Data -

(* ===== verification/_CoqProject ===== *)
-Q . S2P
Prelude.v
CString.v
Jansson.v
Env.v
Id.v
Proto.v
Sink.v
Request.v
Peer.v
Record.v
Receipt.v
Rate.v
OpenSet.v
Broker.v
Reconstruct.v
Spec.v
Recovery.v
Live.v
Windows.v
Rotation.v
Ticks.v
Serve.v
Calm.v
Session.v
Demo.v
Retention.v
Refusal.v
Limits.v
Loops.v
Tables.v
Release.v
Guarantees.v
Findings.v
Reactor.v
Limiter.v
Receiver.v
Daemon.v
Exercise.v
Probe.v
Lifecycle.v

Work instruction -
An exact copy of every line above, start to finish, is required.

Task solution -
(* ===== verification/_CoqProject ===== *)
-Q . S2P
Prelude.v
CString.v
Jansson.v
Env.v
Id.v
Proto.v
Sink.v
Request.v
Peer.v
Record.v
Receipt.v
Rate.v
OpenSet.v
Broker.v
Reconstruct.v
Spec.v
Recovery.v
Live.v
Windows.v
Rotation.v
Ticks.v
Serve.v
Calm.v
Session.v
Demo.v
Retention.v
Refusal.v
Limits.v
Loops.v
Tables.v
Release.v
Guarantees.v
Findings.v
Reactor.v
Limiter.v
Receiver.v
Daemon.v
Exercise.v
Probe.v
Lifecycle.v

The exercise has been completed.